Per- and polyfluorinated alkyl substances (PFASs) are a classification of thousands of organic molecules in which all of the hydrogen atoms on at least one methyl or methylene carbon atom are replaced by fluorine [1]. Due to this characteristic, PFASs have unique chemical and physical properties including their water and oil repelling quality, making them especially interesting for industrial usage [2]. These substances are highly stable due to the strong C-F bond which causes them to strongly resist degradation, earning them the nickname «forever chemicals». PFASs are therefore known to be extremely persistent and accumulate in humans, animals, and the environment [3]. Research into the adverse health effects of some of these substances is increasing, causing restrictions to be put on their usage and growing public interest in monitoring these compounds and their degradation products. 

Commercial applications

After the invention of PFASs in the 1930s, the first commercialized production for their end products began in the following decade [4]. The first companies to launch  products containing PFASs were DuPont (under their Teflon™ brand) in 1946 [5] and 3M (with Scotchgard™) in the 1950s [6].

Aside from commercial usage in consumer products, PFASs were also widely used in aqueous film-forming foams (AFFF).

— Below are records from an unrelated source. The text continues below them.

(* ===== verification/Fat.v ===== *)
(** * Fat: reading files from FAT file systems ([fs/fat/fat.c], [include/fat.h])

    The block device and the partition are a class; a device stores the blocks it
    reads into an array of the caller and returns their number.  Arrays of bytes are
    lists with the address of their first byte where alignment matters; the static
    buffers of the file system are part of its state.  What is printed, also by
    listing directories, is left out. *)
From Stdlib Require Import String.
From S2P Require Import Prelude CString Hashtable EnvFlags.
From stdpp Require Import list.
#[local] Open Scope Z_scope.

(** ** The device *)

(** [cur_dev] says that a device with a reading function is selected; [block_read] gives the
    number of blocks and the bytes it stores; [part_start] and
    [part_blksz] belong to [cur_part_info]. *)
Class BlockDev := { cur_dev : bool; block_read : Z -> Z -> Z * list Z; part_start : Z; part_blksz : Z; dev_blksz : Z }.

Definition ARCH_DMA_MINALIGN : Z := 32.
Definition MAX_CLUSTSIZE : Z := 65536.
Definition FATBUFBLOCKS : Z := 6.
Definition PREFETCH_BLOCKS : Z := 2.

(** Bytes stored into an array. *)
Definition splice (arr : list Z) (off : Z) (data : list Z) : option (list Z) :=
  if (0 <=? off) && (off + Z.of_nat (length data) <=? Z.of_nat (length arr)) then
    Some (take (Z.to_nat off) arr ++ data ++ drop (Z.to_nat off + length data) arr)
  else None.

(** The bytes of an array from a place on. *)
Definition slice (arr : list Z) (off n : Z) : option (list Z) :=
  if (0 <=? off) && (0 <=? n) && (off + n <=? Z.of_nat (length arr)) then Some (take (Z.to_nat n) (drop (Z.to_nat off) arr)) else None.

(** Little-endian numbers in an array. *)
Definition le_num (l : list Z) : Z := foldr (fun b n => b + 256 * n) 0 l.
Definition get_le (n : Z) (arr : list Z) (off : Z) : option Z := l ← slice arr off n; Some (le_num l).

(** ** The file system *)

Record fsdata := mk_fs {
  fatbuf : list Z; fatsize : Z; fatlength : Z; fat_sect : Z; rootdir_sect : Z; sect_size : Z; clust_size : Z; data_begin : Z; fatbufnum : Z }.

Definition FATBUFSIZE (d : fsdata) : Z := sect_size d * FATBUFBLOCKS.
Definition FAT12BUFSIZE (d : fsdata) : Z := FATBUFSIZE d * 2 / 3.
Definition FAT16BUFSIZE (d : fsdata) : Z := FATBUFSIZE d / 2.
Definition FAT32BUFSIZE (d : fsdata) : Z := FATBUFSIZE d / 4.
Definition bytesperclust (d : fsdata) : Z := clust_size d * sect_size d.

Definition CHECK_CLUST (x fatsize : Z) : bool :=
  (x <=? 1) || ((if negb (fatsize =? 32) then if negb (fatsize =? 16) then 0xff0 else 0xfff0 else 0xffffff0) <=? x).

(** A directory entry is 32 bytes. *)
Definition dir_entry : Type := list Z.
Definition d_start (e : dir_entry) : Z := le_num (take 2 (drop 26 e)).
Definition d_starthi (e : dir_entry) : Z := le_num (take 2 (drop 20 e)).
Definition d_size (e : dir_entry) : Z := le_num (take 4 (drop 28 e)).
Definition d_attr (e : dir_entry) : Z := nth 11 e 0.
Definition START (d : fsdata) (e : dir_entry) : Z := d_start e + (if negb (fatsize d =? 32) then 0 else Z.shiftl (d_starthi e) 16).

Section fat.
Context {BD : BlockDev}.

(** Reads blocks into an array; the return value is an [int]. *)
Definition disk_read (block nr_blocks : Z) (arr : list Z) (off : Z) : option (Z * list Z) :=
  if negb cur_dev then Some (-1, arr) else
  let '(r, data) := block_read (u32 (part_start + block)) nr_blocks in
  arr ← splice arr off data;
  Some (s32 r, arr).

(** ** Entries of the FAT *)

Definition with_fatbuf (d : fsdata) (b : list Z) (n : Z) : fsdata :=
  mk_fs b (fatsize d) (fatlength d) (fat_sect d) (rootdir_sect d) (sect_size d) (clust_size d) (data_begin d) n.

(** The number of entries the buffer holds. *)
Definition fat_entries (d : fsdata) : option Z :=
  if fatsize d =? 32 then Some (FAT32BUFSIZE d) else if fatsize d =? 16 then Some (FAT16BUFSIZE d)
  else if fatsize d =? 12 then Some (FAT12BUFSIZE d) else None.

(** Brings a block of the FAT into the buffer; [false] when that fails. *)
Definition load_fatbuf (d : fsdata) (bufnum : Z) : option (bool * fsdata) :=
  if bufnum =? u32 (fatbufnum d) then Some (true, d) else
  let startblock := u32 (bufnum * FATBUFBLOCKS) in
  let getsize := if fatlength d <? u32 (startblock + FATBUFBLOCKS) then u32 (fatlength d - startblock) else FATBUFBLOCKS in
  '(r, b) ← disk_read (u32 (startblock + fat_sect d)) getsize (fatbuf d) 0;
  Some (if r <? 0 then (false, with_fatbuf d b (fatbufnum d)) else (true, with_fatbuf d b (s32 bufnum))).

(** The entry at [offset] of the buffer. *)
Definition read_entry (d : fsdata) (offset : Z) : option Z :=
  if fatsize d =? 32 then get_le 4 (fatbuf d) (4 * offset)
  else if fatsize d =? 16 then get_le 2 (fatbuf d) (2 * offset)
  else
    let off16 := u32 (offset * 3) / 4 in
    let word i := get_le 2 (fatbuf d) (2 * i) in
    let k := Z.land offset 3 in
    if k =? 0 then v ← word off16; Some (Z.land v 0xfff)
    else if k =? 1 then
      val1 ← word off16; val2 ← word (off16 + 1);
      Some (Z.lor (Z.shiftl (Z.land val2 0x00ff) 4) (Z.shiftr (Z.land val1 0xf000) 12))
    else if k =? 2 then
      val1 ← word off16; val2 ← word (off16 + 1);
      Some (Z.lor (Z.shiftl (Z.land val2 0x000f) 8) (Z.shiftr (Z.land val1 0xff00) 8))
    else v ← word off16; Some (Z.shiftr (Z.land v 0xfff0) 4).

Definition get_fatent (d : fsdata) (entry : Z) : option (Z * fsdata) :=
  match fat_entries d with
  | None => Some (0, d)
  | Some n =>
      if n =? 0 then None else
      let bufnum := entry / n in
      let offset := entry - bufnum * n in
      '(ok, d) ← load_fatbuf d bufnum;
      if negb ok then Some (0, d) else
      r ← read_entry d offset;
      Some (r, d)
  end.

(** ** Clusters *)

(** The array [arr] lies at address [addr]. *)
Fixpoint cluster_sectors (fuel : nat) (d : fsdata) (startsect : Z) (arr : list Z) (off size : Z) : option (list Z + Z * list Z * Z * Z) :=
  if size <? sect_size d then Some (inr (startsect, arr, off, size)) else
  match fuel with
  | O => None
  | S fuel =>
      '(ret, tmpbuf) ← disk_read startsect 1 (replicate (Z.to_nat (sect_size d)) 0) 0;
      if negb (ret =? 1) then Some (inl arr) else
      arr ← splice arr off tmpbuf;
      cluster_sectors fuel d (u32 (startsect + 1)) arr (off + sect_size d) (size - sect_size d)
  end.

Definition get_cluster (d : fsdata) (clustnum addr : Z) (arr : list Z) (off size : Z) : option (Z * list Z) :=
  let startsect := if 0 <? clustnum then u32 (data_begin d + clustnum * clust_size d) else rootdir_sect d in
  if sect_size d =? 0 then None else
  r ← (if negb (Z.land (addr + off) (ARCH_DMA_MINALIGN - 1) =? 0) then cluster_sectors (Z.to_nat (size / sect_size d)) d startsect arr off size
       else
         let idx := size / sect_size d in
         '(ret, arr) ← disk_read startsect idx arr off;
         if negb (u32 ret =? idx) then Some (inl arr)
         else Some (inr (u32 (startsect + idx), arr, off + idx * sect_size d, size - idx * sect_size d)));
  match r with
  | inl arr => Some (-1, arr)
  | inr (startsect, arr, off, size) =>
      if negb (size =? 0) then
        '(ret, tmpbuf) ← disk_read startsect 1 (replicate (Z.to_nat (sect_size d)) 0) 0;
        if negb (ret =? 1) then Some (-1, arr) else
        arr ← splice arr off (take (Z.to_nat size) tmpbuf);
        Some (0, arr)
      else Some (0, arr)
  end.

(** ** Files *)

(** [while (actsize <= pos)]: the cluster at [pos] and the place where it ends, or NULL inside for an invalid entry. *)
Fixpoint seek_loop (fuel : nat) (d : fsdata) (curclust actsize pos : Z) : option (option (Z * Z) * fsdata) :=
  if pos <? actsize then Some (Some (curclust, actsize), d) else
  match fuel with
  | O => None
  | S fuel =>
      '(curclust, d) ← get_fatent d curclust;
      if CHECK_CLUST curclust (fatsize d) then Some (None, d)
      else seek_loop fuel d curclust (actsize + bytesperclust d) pos
  end.

(** The search for consecutive clusters. *)
Inductive run_end := Invalid | Getit (endclust actsize : Z) | Rest.
Fixpoint consecutive (fuel : nat) (d : fsdata) (endclust actsize filesize : Z) : option (run_end * fsdata) :=
  if filesize <=? actsize then Some (Rest, d) else
  match fuel with
  | O => None
  | S fuel =>
      '(newclust, d) ← get_fatent d endclust;
      if negb (u32 (newclust - 1) =? endclust) then Some (Getit endclust actsize, d)
      else if CHECK_CLUST newclust (fatsize d) then Some (Invalid, d)
      else consecutive fuel d newclust (actsize + bytesperclust d) filesize
  end.

(** The [do] loop: the return code, [*gotsize], the array and the file system. *)
Fixpoint copy_loop (fuel : nat) (d : fsdata) (curclust addr : Z) (arr : list Z) (off filesize gotsize : Z) : option (Z * Z * list Z * fsdata) :=
  match fuel with
  | O => None
  | S fuel' =>
      '(f, d) ← consecutive fuel d curclust (bytesperclust d) filesize;
      match f with
      | Invalid => Some (0, gotsize, arr, d)
      | Rest =>
          '(r, arr) ← get_cluster d curclust addr arr off (u32 filesize);
          Some (if negb (r =? 0) then (-1, gotsize, arr, d) else (0, gotsize + filesize, arr, d))
      | Getit endclust actsize =>
          '(r, arr) ← get_cluster d curclust addr arr off (u32 actsize);
          if negb (r =? 0) then Some (-1, gotsize, arr, d) else
          '(curclust, d) ← get_fatent d endclust;
          if CHECK_CLUST curclust (fatsize d) then Some (0, gotsize + s32 actsize, arr, d)
          else copy_loop fuel' d curclust addr arr (off + actsize) (filesize - actsize) (gotsize + s32 actsize)
      end
  end.

(** The rest of [get_contents] once the cluster at [pos] is found; [pos] and [filesize] count from its start. *)
Definition read_from (fuel : nat) (d : fsdata) (vblock : list Z) (curclust pos filesize addr : Z) (arr : list Z) : option (Z * Z * list Z * list Z * fsdata) :=
  if negb (pos =? 0) then
    let actsize := Z.min filesize (bytesperclust d) in
    '(r, vblock) ← get_cluster d curclust 0 vblock 0 (u32 actsize);
    if negb (r =? 0) then Some (-1, 0, arr, vblock, d) else
    let filesize := filesize - actsize in
    let actsize := actsize - pos in
    data ← slice vblock pos actsize;
    arr ← splice arr 0 data;
    if filesize =? 0 then Some (0, actsize, arr, vblock, d) else
    '(curclust, d) ← get_fatent d curclust;
    if CHECK_CLUST curclust (fatsize d) then Some (0, actsize, arr, vblock, d) else
    '(r, got, arr, d) ← copy_loop fuel d curclust addr arr actsize filesize actsize;
    Some (r, got, arr, vblock, d)
  else
    '(r, got, arr, d) ← copy_loop fuel d curclust addr arr 0 filesize 0;
    Some (r, got, arr, vblock, d).

(** [vblock] is [get_contents_vfatname_block], at an aligned address.  The return code,
    [*gotsize], the array, the block and the file system. *)
Definition get_contents (d : fsdata) (vblock : list Z) (dent : dir_entry) (pos addr : Z) (arr : list Z) (maxsize : Z)
    : option (Z * Z * list Z * list Z * fsdata) :=
  let filesize := d_size dent in
  if filesize <=? pos then Some (0, 0, arr, vblock, d) else
  let filesize := if (0 <? maxsize) && (pos + maxsize <? filesize) then pos + maxsize else filesize in
  let fuel := S (Z.to_nat filesize) in
  '(s, d) ← seek_loop fuel d (START d dent) (bytesperclust d) pos;
  match s with
  | None => Some (0, 0, arr, vblock, d)
  | Some (curclust, actsize) =>
      let actsize := actsize - bytesperclust d in
      let filesize := filesize - actsize in
      let pos := pos - actsize in
      read_from fuel d vblock curclust pos filesize addr arr
  end.
End fat.

(** ** Bytes and numbers *)

Definition byte_list (l : list Z) : Prop := Forall (fun b => 0 <= b < 256) l.

Lemma le_num_range l : byte_list l -> 0 <= le_num l < 256 ^ Z.of_nat (length l).
Proof.
  induction 1 as [|b l Hb Hl IH]; [cbn; lia|]. cbn [length]. change (le_num (b :: l)) with (b + 256 * le_num l).
  rewrite Nat2Z.inj_succ, Z.pow_succ_r by lia. lia.
Qed.

Lemma le_app l1 l2 : byte_list l1 -> le_num (l1 ++ l2) = le_num l1 + 256 ^ Z.of_nat (length l1) * le_num l2.
Proof.
  induction 1 as [|b l Hb Hl IH]; [cbn [app length]; change (le_num []) with 0; cbn; lia|]. cbn [app length].
  change (le_num (b :: l ++ l2)) with (b + 256 * le_num (l ++ l2)). change (le_num (b :: l)) with (b + 256 * le_num l). rewrite IH, Nat2Z.inj_succ, Z.pow_succ_r by lia. ring.
Qed.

These foams were created to extinguish hydrocarbon fuel-based fires, and as such were deployed to military bases, airports, oil rigs, and municipal fire departments. These locations are now potential sources of PFASs leaching into the surrounding environment [7]. Possible contamination and distribution pathways of PFASs are illustrated in Figure 1.

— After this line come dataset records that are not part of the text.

(** The entry that a path names, NULL inside when there is none: the root directory, then [path_loop]. *)
Definition find_path (d : fsdata) (B : blocks) (rootdir_size root : Z) (fnamecopy : cstr) : option (option dir_entry * blocks * fsdata) :=
  let '(fname, subname) := match dirdelim fnamecopy with Some (a, b) => (a, Some (skip_delims b)) | None => (fnamecopy, None) end in
  '(e, vblock, rblock, d) ← root_loop (S (Z.to_nat rootdir_size) + chain_fuel d * Z.to_nat (clust_size d)) d (vfat_blk B) (root_blk B) rootdir_size
     (mk_root true 0 (rootdir_sect d) root 0) fname (match subname with Some _ => true | None => false end);
  match e, subname with
  | Some e, Some subname =>
      '(e, vblock, dblock, d) ← path_loop (S (length subname)) d vblock (dent_blk B) e subname;
      Some (e, mk_blocks rblock dblock vblock, d)
  | _, _ => Some (e, mk_blocks rblock (dent_blk B) vblock, d)
  end.

(** The return code, [*size] where it is set, the array at [addr] and the buffers. *)
Definition do_fat_read_at {MA : Memalign} (B : blocks) (filename : cstr) (pos addr : Z) (arr : list Z) (maxsize : Z) (dogetsize : bool)
    : option (Z * option Z * list Z * blocks) :=
  v ← read_bootsectandvi;
  match v with
  | None => Some (-1, None, arr, B)
  | Some (bs, fatsz) =>
      if negb (bs_sector_size bs =? part_blksz) then Some (-1, None, arr, B) else
      '(d, rootdir_size) ← fs_of bs fatsz;
      if negb (memalign (FATBUFSIZE d)) then Some (-1, None, arr, B) else
      let filename := skip_delims filename in
      if 2048 <=? Z.of_nat (length filename) then None else
      let fnamecopy := downcase filename in
      match fnamecopy with
      | [] => Some (-1, None, arr, B)
      | _ :: _ =>
          '(e, B, d) ← find_path d B rootdir_size (if fatsize d =? 32 then bs_root_cluster bs else 0) fnamecopy;
          match e with
          | None => Some (-1, None, arr, B)
          | Some e =>
              if dogetsize then Some (0, Some (d_size e), arr, B) else
              '(r, got, arr, vblock, d) ← get_contents d (vfat_blk B) e pos addr arr maxsize;
              Some (r, Some got, arr, mk_blocks (root_blk B) (dent_blk B) vblock)
          end
      end
  end.

Definition do_fat_read {MA : Memalign} (B : blocks) (filename : cstr) (addr : Z) (arr : list Z) (maxsize : Z) : option (Z * option Z * list Z * blocks) :=
  do_fat_read_at B filename 0 addr arr maxsize false.

(** Selects the device: the return code and whether [cur_dev] is set. *)
Definition fat_set_blk_dev : option (Z * bool) :=
  '(r, buffer) ← disk_read 0 1 (replicate (Z.to_nat dev_blksz) 0) 0;
  if negb (r =? 1) then Some (-1, false) else
  magic ← slice buffer 0x1fe 2;
  if negb (bool_decide (magic = [0x55; 0xAA])) then Some (-1, false) else
  t ← slice buffer 0x36 3;
  if bool_decide (t = str "FAT") then Some (0, true) else
  t ← slice buffer 0x52 5;
  if bool_decide (t = str "FAT32") then Some (0, true) else Some (-1, false).

(** The callers; a null buffer is the empty array. *)
Definition fat_exists {MA : Memalign} (B : blocks) (filename : cstr) : option (bool * blocks) :=
  '(r, _, _, B) ← do_fat_read_at B filename 0 0 [] 0 true; Some (r =? 0, B).
Definition fat_size {MA : Memalign} (B : blocks) (filename : cstr) : option (Z * option Z * blocks) :=
  '(r, size, _, B) ← do_fat_read_at B filename 0 0 [] 0 true; Some (r, size, B).
Definition file_fat_read_at {MA : Memalign} (B : blocks) (filename : cstr) (pos addr : Z) (arr : list Z) (maxsize : Z) : option (Z * option Z * list Z * blocks) :=
  do_fat_read_at B filename pos addr arr maxsize false.
Definition file_fat_read {MA : Memalign} (B : blocks) (filename : cstr) (addr : Z) (arr : list Z) (maxsize : Z) : option (Z * list Z * blocks) :=
  '(ret, actread, arr, B) ← file_fat_read_at B filename 0 addr arr maxsize;
  if negb (ret =? 0) then Some (ret, arr, B) else n ← actread; Some (s32 n, arr, B).
Definition fat_read_file {MA : Memalign} (B : blocks) (filename : cstr) (addr : Z) (arr : list Z) (offset len : Z) : option (Z * option Z * list Z * blocks) :=
  file_fat_read_at B filename offset addr arr len.
End dir.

Figure 1. Illustration of the lifecycle of PFASs and how they can accumulate in our bodies from various sources [8].

Restriction and elimination of first generation PFASs

Since 2009, perfluorooctanesulfonic acid (PFOS) has been included in Annex B of the Stockholm Convention on Persistent Organic Pollutants (POPs). In 2019, perfluorooctanoic acid (PFOA) was added to Annex A. This restricts (Annex B) or eliminates (Annex A) their production and usage, except for specifically defined exemptions [9]. The first generation of PFASs (e.g., mainly PFOA and PFOS, Figure 2) are therefore no longer in common use. However, this does not necessarily mean that the use of per- and polyfluorinated alkyl substances has stopped completely. 

Figure 2. Chemical structures of two first generation PFASs: perfluorooctanesulfonic acid (PFOS) and perfluorooctanoic acid (PFOA).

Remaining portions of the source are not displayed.